Sobrevivente lidera apoio a mulheres no CRM

Paula Zanchettin, assistente social do Centro de Referência da Mulher (CRM) em Leme (SP), relata ter sido vítima de violência doméstica e sexual. Na juventude, teve a bebida adulterada com droga em uma festa, o que desencadeou anos de silêncio e medo. O agressor chegou a apontar arma ao seu rosto, ameaçando sua vida quando descobriu sua gravidez. Após conseguir se afastar, iniciou terapia e, posteriormente, foi contratada para atender outras mulheres que vivenciam situações semelhantes.

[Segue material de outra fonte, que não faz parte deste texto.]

Lemma reset_one_wp (now : Z) (e : entry) pend t (q : queue Cb) :
  inv (e.2 :: pend) q → heap q !! e.2 = Some t →
  wp (reset_one now e)
    (λ _ q', inv pend q' ∧ rearmed now e.2 t q' ∧ timerfd_ q' = timerfd_ q ∧
       (∀ e', e' ∈ timers_ q → e' ∈ timers_ q') ∧
       (∀ e', e' ∈ timers_ q' → e' ∈ timers_ q ∨ now ≤ e'.1) ∧
       (∀ a, a ≠ e.2 → heap q' !! a = heap q !! a) ∧
       cancelingTimers_ q' = cancelingTimers_ q ∧ ran q' = ran q ∧
       callingExpiredTimers_ q' = callingExpiredTimers_ q)
    resource_fault q.
Proof.
  intros Hinv Ht. destruct (inv_timer _ _ Hinv _ _ Ht) as [Haddr Hrep].
  unfold reset_one. apply wp_bind. apply (wp_deref _ _ _ _ t); [done|].
  apply wp_bind, wp_gets. change (id q) with q. unfold rearmed.
  destruct (repeat_ t && negb _) eqn:Hgo.
  - pose proof Hgo as [Hr _]%andb_prop. unfold restart. apply wp_bind. apply wp_bind.
    apply (wp_deref _ _ _ _ t); [done|]. rewrite Hr. apply wp_bind. unfold wp at 1, lift.
    destruct (addTime now (interval_ t)) as [x|err] eqn:Hx;
      [|right; by apply addTime_faults in Hx].
    apply wp_modify. apply wp_bind.
    destruct (addTime_forward now (interval_ t) x) as [Hle _]; [by rewrite <- Hrep|done|].
    set (t' := mk_Timer _ x _ _ _). set (q1 := set_heap _ _).
    assert (Hinv1 : inv (e.2 :: pend) q1).
    { pose proof (inv_store (e.2 :: pend) q e.2 t' Hinv ltac:(set_solver) Haddr
        ltac:(by cbn; rewrite <- Hrep)) as H.
      by rewrite decide_True in H by set_solver. }
    destruct (insert_ok e.2 pend q1 t' Hinv1) as (lt & la & Hrun & Hinv2 & Hp);
      [apply lookup_insert_eq|].
    unfold wp at 1. rewrite Hrun. apply wp_ret. rewrite Hr in Hgo. cbn -[set_find] in *. rewrite Hgo.
    split_and!; try done.
    + exists x. split_and!; [done|rewrite Hp; set_solver|].
      by rewrite lookup_insert_eq.
    + intros e' He'. rewrite Hp. set_solver.
    + intros e'. rewrite Hp, elem_of_cons. intros [->|?]; [by right|by left].
    + intros a Ha. by apply lookup_insert_ne.
  - unfold delete_Timer. apply wp_bind. apply (wp_deref _ _ _ _ t); [done|].
    apply wp_modify. cbn -[set_find]. rewrite Hgo. split_and!; try done.
    + by apply inv_delete.
    + apply lookup_delete_eq.
    + intros e' ?. by left.
    + intros a Ha. by apply lookup_delete_ne.
Qed.

(** The loop of [reset] over the expired timers. *)
Lemma reset_loop_wp pend (now : Z) (l : list entry) (q : queue Cb) :
  inv (l.*2 ++ pend) q →
  wp (for_each (reset_one now) l)
    (λ _ q', inv pend q' ∧ timerfd_ q' = timerfd_ q ∧
       (∀ a t, a ∈ l.*2 → heap q !! a = Some t → rearmed now a t q') ∧
       (∀ e', e' ∈ timers_ q → e' ∈ timers_ q') ∧
       (∀ e', e' ∈ timers_ q' → e' ∈ timers_ q ∨ now ≤ e'.1) ∧
       (∀ a, a ∉ l.*2 → heap q' !! a = heap q !! a) ∧
       cancelingTimers_ q' = cancelingTimers_ q ∧ ran q' = ran q ∧
       callingExpiredTimers_ q' = callingExpiredTimers_ q)
    resource_fault q.
Proof.
  revert q. induction l as [|e l IH]; intros q Hinv; cbn [for_each].
  { apply wp_ret. cbn in *. split_and!; try done; set_solver. }
  destruct (inv_pend _ _ Hinv e.2) as [[t Ht] _]; [set_solver|].
  pose proof (inv_pend_nodup _ _ Hinv) as [Hnin _]%NoDup_cons.
  assert (Hnl : e.2 ∉ l.*2) by set_solver.
  apply wp_bind. eapply wp_mono; [by apply (reset_one_wp now e (l.*2 ++ pend) t)|].
  intros [] q1 (Hinv1 & Hre & Hfd1 & Hin1 & Hback1 & Hh1 & Hc1 & Hr1 & Hcall1).
  eapply wp_mono; [by apply IH|].
  intros [] q2 (Hinv2 & Hfd2 & Hre2 & Hin2 & Hback2 & Hh2 & Hc2 & Hr2 & Hcall2).
  split_and!; try congruence; try done.
  - intros a t0 [->|Ha]%elem_of_cons Ht0.
    + assert (t0 = t) as -> by congruence. unfold rearmed in *. rewrite Hc2, (Hh2 e.2 Hnl).
      destruct (repeat_ t && _); [|done]. destruct Hre as (x & ? & ? & ?). exists x. auto.
    + apply Hre2; [done|]. rewrite Hh1; [done|]. intros ->. done.
  - auto.
  - intros e' [He'|?]%Hback2; [|by right]. by apply Hback1.
  - intros a Ha. cbn in Ha. rewrite Hh2, Hh1; [done| |]; set_solver.
Qed.
(* ===== verification/Bench.v ===== *)
(** The benchmark of event loops (pingpong_bench.cc): a ring of socket pairs around
    which single bytes are passed on. It is written for the original library, whose code
    is not here: its loop and the destructor of its channels are parameters
    ([Library]), the loop with what it promises ([LibraryLaws]), and so are the pairs of
    connected sockets ([Pipes], [PipeLaws]). *)
From Stdlib Require Import Ascii.
From S2P Require Import Prelude.
#[local] Open Scope Z_scope.

(** Pairs of connected sockets. *)
Class Pipes (K : Type) := {
  peer : K → Z → option Z;             (** the other end *)
  waiting : K → Z → nat;               (** how many bytes can be read *)
  room : nat;                          (** how many bytes a socket holds *)
  sys_socketpair : K → option (Z * Z) * K;
  sys_recv : K → Z → Z * K;            (** [recv(fd, &ch, 1, 0)] *)
  sys_send : K → Z → Z * K             (** [send(fd, "m", 1, 0)] *)
}.

(** A pair, if it is made, is of two new empty sockets. A byte that waits is received;
    one that is sent, if there is room, waits at the other end. *)
Class PipeLaws (K : Type) `{!Pipes K} : Prop := {
  socketpair_law (k : K) :
    let '(r, k') := sys_socketpair k in
    match r with
    | None => True
    | Some (a, b) => a ≠ b ∧ peer k a = None ∧ peer k b = None ∧
        peer k' a = Some b ∧ peer k' b = Some a ∧ waiting k' a = O ∧
        ∀ d, d ≠ a → d ≠ b → peer k' d = peer k d ∧ waiting k' d = waiting k d
    end;
  recv_law (k : K) fd : (0 < waiting k fd)%nat →
    let '(r, k') := sys_recv k fd in
    r = 1 ∧ (∀ d, peer k' d = peer k d) ∧ waiting k fd = S (waiting k' fd) ∧
    ∀ d, d ≠ fd → waiting k' d = waiting k d;
  send_law (k : K) fd other : peer k fd = Some other → (waiting k other < room)%nat →
    let '(r, k') := sys_send k fd in
    r = 1 ∧ (∀ d, peer k' d = peer k d) ∧ waiting k' other = S (waiting k other) ∧
    ∀ d, d ≠ other → waiting k' d = waiting k d
}.

(** The globals of the program, and whether [quit] has been called since [loop] was. A
    channel is its descriptor and the index bound into its read callback, once it has
    one; [enableReading] follows at once, so it is then watched. *)
Record bench (K : Type) := mk_bench {
  kernel : K;
  numPipes : Z;
  numActive : Z;
  numWrites : Z;
  g_pipes : list Z;
  g_channels : list (Z * option Z);
  g_reads : Z;
  g_writes : Z;
  g_fired : Z;
  quit_called : bool
}.
Arguments mk_bench {K}.
Arguments kernel {K}.
Arguments numPipes {K}.
Arguments numActive {K}.
Arguments numWrites {K}.
Arguments g_pipes {K}.
Arguments g_channels {K}.
Arguments g_reads {K}.
Arguments g_writes {K}.
Arguments g_fired {K}.
Arguments quit_called {K}.

Section operations.
Context {K : Type} `{!Pipes K}.
Implicit Types (s : bench K) (k : K).

Definition set_kernel k s : bench K := mk_bench k (numPipes s) (numActive s) (numWrites s) (g_pipes s)
  (g_channels s) (g_reads s) (g_writes s) (g_fired s) (quit_called s).
Definition set_channels l s : bench K := mk_bench (kernel s) (numPipes s) (numActive s) (numWrites s)
  (g_pipes s) l (g_reads s) (g_writes s) (g_fired s) (quit_called s).
Definition set_counts r w f s : bench K := mk_bench (kernel s) (numPipes s) (numActive s) (numWrites s)
  (g_pipes s) (g_channels s) r w f (quit_called s).
Definition set_quit b s : bench K := mk_bench (kernel s) (numPipes s) (numActive s) (numWrites s)
  (g_pipes s) (g_channels s) (g_reads s) (g_writes s) (g_fired s) b.

(** [v[i]] of a vector. *)
Definition vec_at {A} (v : list A) (i : Z) : outcome A :=
  if i <? 0 then Err OutOfBounds
  else match v !! Z.to_nat i with Some x => Ok x | None => Err OutOfBounds end.

Definition recv_one (fd : Z) : M (bench K) Z := λ s,
  let '(r, k) := sys_recv (kernel s) fd in Ok (r, set_kernel k s).
Definition send_one (fd : Z) : M (bench K) Z := λ s,
  let '(r, k) := sys_send (kernel s) fd in Ok (r, set_kernel k s).

Definition readCallback (fd idx : Z) : M (bench K) unit :=
  r ← recv_one fd;
  s ← gets id;
  reads ← lift (checked_i32 (g_reads s + i32 r));
  modify (set_counts reads (g_writes s) (g_fired s));;
  s ← gets id;
  (if 0 <? g_writes s then
     widx ← lift (checked_i32 (idx + 1));
     let widx := if numPipes s <=? widx then widx - numPipes s else widx in
     i ← lift (checked_i32 (2 * widx + 1));
     out ← lift (vec_at (g_pipes s) i);
     ret ← send_one out;
     fired ← lift (checked_i32 (g_fired s + 1));
     modify (set_counts (g_reads s) (g_writes s - 1) fired)
   else mret tt);;
  s ← gets id;
  if g_fired s =? g_reads s then modify (set_quit true) else mret tt.

(** The read callback bound to the channel [i], if it has one. *)
Definition bound_callback (i : Z) : M (bench K) unit :=
  s ← gets id;
  c ← lift (vec_at (g_channels s) i);
  if c.2 is Some idx then readCallback c.1 idx else mret tt.

(** The channel [i] is watched, and a byte waits at its descriptor. *)
Definition readable s (i : Z) : bool :=
  if i <? 0 then false
  else match g_channels s !! Z.to_nat i with
       | Some (fd, Some _) => bool_decide (0 < waiting (kernel s) fd)%nat
       | _ => false
       end.

(** What the loop may report: channels that are readable, each once, and some if there
    are any. *)
Definition reports s (batch : list Z) : Prop :=
  NoDup batch ∧ (∀ i, i ∈ batch → readable s i = true) ∧ ((∃ i, readable s i = true) → batch ≠ []).
End operations.

(** The original library: [loop], given the callbacks of the channels and a bound on how
    often it polls; what is left of it when it is about to poll; the destructor of a
    channel. *)
Class Library (K : Type) := {
  loop : (Z → M (bench K) unit) → nat → M (bench K) unit;
  polling : (Z → M (bench K) unit) → nat → M (bench K) unit;
  delete_channel : Z * option Z → M (bench K) unit
}.

(** [loop] forgets earlier calls of [quit]. Each time it polls it is told of readable
    channels and calls their callbacks; it returns when [quit] has been called by then. *)
Class LibraryLaws (K : Type) `{!Pipes K, !Library K} : Prop := {
  loop_law callback polls (s : bench K) : loop callback polls s = polling callback polls (set_quit false s);
  polling_stopped callback (s : bench K) : polling callback O s = Err OutOfFuel;
  polling_law callback polls (s : bench K) : ∃ batch, reports s batch ∧
    polling callback (S polls) s =
      (for_each callback batch;;
       s' ← gets id;
       if quit_called s' then mret tt else polling callback polls) s
}.

Section program.
Context {K : Type} `{!Pipes K, !Library K}.
Implicit Types (s : bench K) (k : K).

(** ** One run *)

(** [setReadCallback] and [enableReading] of the channel [i]. *)
Definition bind_channel (i : Z) : M (bench K) unit :=
  s ← gets id;
  c ← lift (vec_at (g_channels s) i);
  modify (set_channels (<[Z.to_nat i := (c.1, Some i)]> (g_channels s))).

Definition send_first (space i : Z) : M (bench K) unit :=
  s ← gets id;
  j ← lift (checked_i32 (i * space));
  j ← lift (checked_i32 (j + 1));
  out ← lift (vec_at (g_pipes s) j);
  ret ← send_one out;
  mret tt.

Definition runOnce (polls : nat) : M (bench K) unit :=
  s ← gets id;
  for_each bind_channel (seqZ 0 (numPipes s));;
  (if numActive s =? 0 then fail DivByZero else mret tt);;
  space ← lift (checked_i32 (Z.quot (numPipes s) (numActive s) * 2));
  for_each (send_first space) (seqZ 0 (numActive s));;
  modify (set_counts 0 (numWrites s) (numActive s));;
  loop bound_callback polls.

(** ** [main] *)

(** The options, as [getopt] and [atoi] give them. *)
Definition parse_option (o : ascii * Z) (n : Z * Z * Z) : option (Z * Z * Z) :=
  let '(pipes, active, writes) := n in
  if decide (o.1 = "n"%char) then Some (o.2, active, writes)
  else if decide (o.1 = "a"%char) then Some (pipes, o.2, writes)
  else if decide (o.1 = "w"%char) then Some (pipes, active, o.2)
  else None.
Definition parse_options (os : list (ascii * Z)) : option (Z * Z * Z) :=
  foldl (λ n o, n ≫= parse_option o) (Some (100, 1, 100)) os.

Definition set_arguments n s : bench K := mk_bench (kernel s) n.1.1 n.1.2 n.2 (g_pipes s) (g_channels s)
  (g_reads s) (g_writes s) (g_fired s) (quit_called s).
Definition set_pipes v s : bench K := mk_bench (kernel s) (numPipes s) (numActive s) (numWrites s) v
  (g_channels s) (g_reads s) (g_writes s) (g_fired s) (quit_called s).

(** [g_pipes.resize(2 * numPipes)] of the empty vector. *)
Definition resize_pipes : M (bench K) unit :=
  s ← gets id;
  n ← lift (checked_i32 (2 * numPipes s));
  if n <? 0 then fail LengthError else modify (set_pipes (replicate (Z.to_nat n) 0)).

(** The pairs, until one cannot be had. *)
Fixpoint make_pairs (l : list Z) : M (bench K) bool :=
  match l with
  | [] => mret true
  | i :: l =>
      r ← (λ s, let '(r, k) := sys_socketpair (kernel s) in Ok (r, set_kernel k s));
      match r with
      | None => mret false
      | Some (a, b) =>
          modify (λ s, set_pipes (<[Z.to_nat (i * 2 + 1) := b]> (<[Z.to_nat (i * 2) := a]> (g_pipes s))) s);;
          make_pairs l
      end
  end.

(** The channels, one for the first end of each pair. *)
Definition new_channel (i : Z) : M (bench K) unit :=
  s ← gets id;
  fd ← lift (vec_at (g_pipes s) (i * 2));
  modify (set_channels (g_channels s ++ [(fd, None)])).

(** [delete g_channels[i]]. *)
Definition delete_one (i : Z) : M (bench K) unit :=
  s ← gets id;
  c ← lift (vec_at (g_channels s) i);
  delete_channel c.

Zanchettin reconhece que o medo, a vergonha e a insegurança são sentimentos recorrentes entre as atendidas, e afirma que seu trabalho serve também para ressignificar sua própria história. Ela evita detalhar seu trauma, mas garante que conhece a dor das vítimas e que a violência psicológica costuma ser a mais letal, apesar de invisível. No CRM, o atendimento carece de recursos e de uma rede institucional robusta, deixando muitas mulheres sem apoio adequado. A falta de políticas públicas claras e de investimentos no serviço permanece sem resposta, enquanto a assistente social continua na linha de frente sem garantias de estrutura.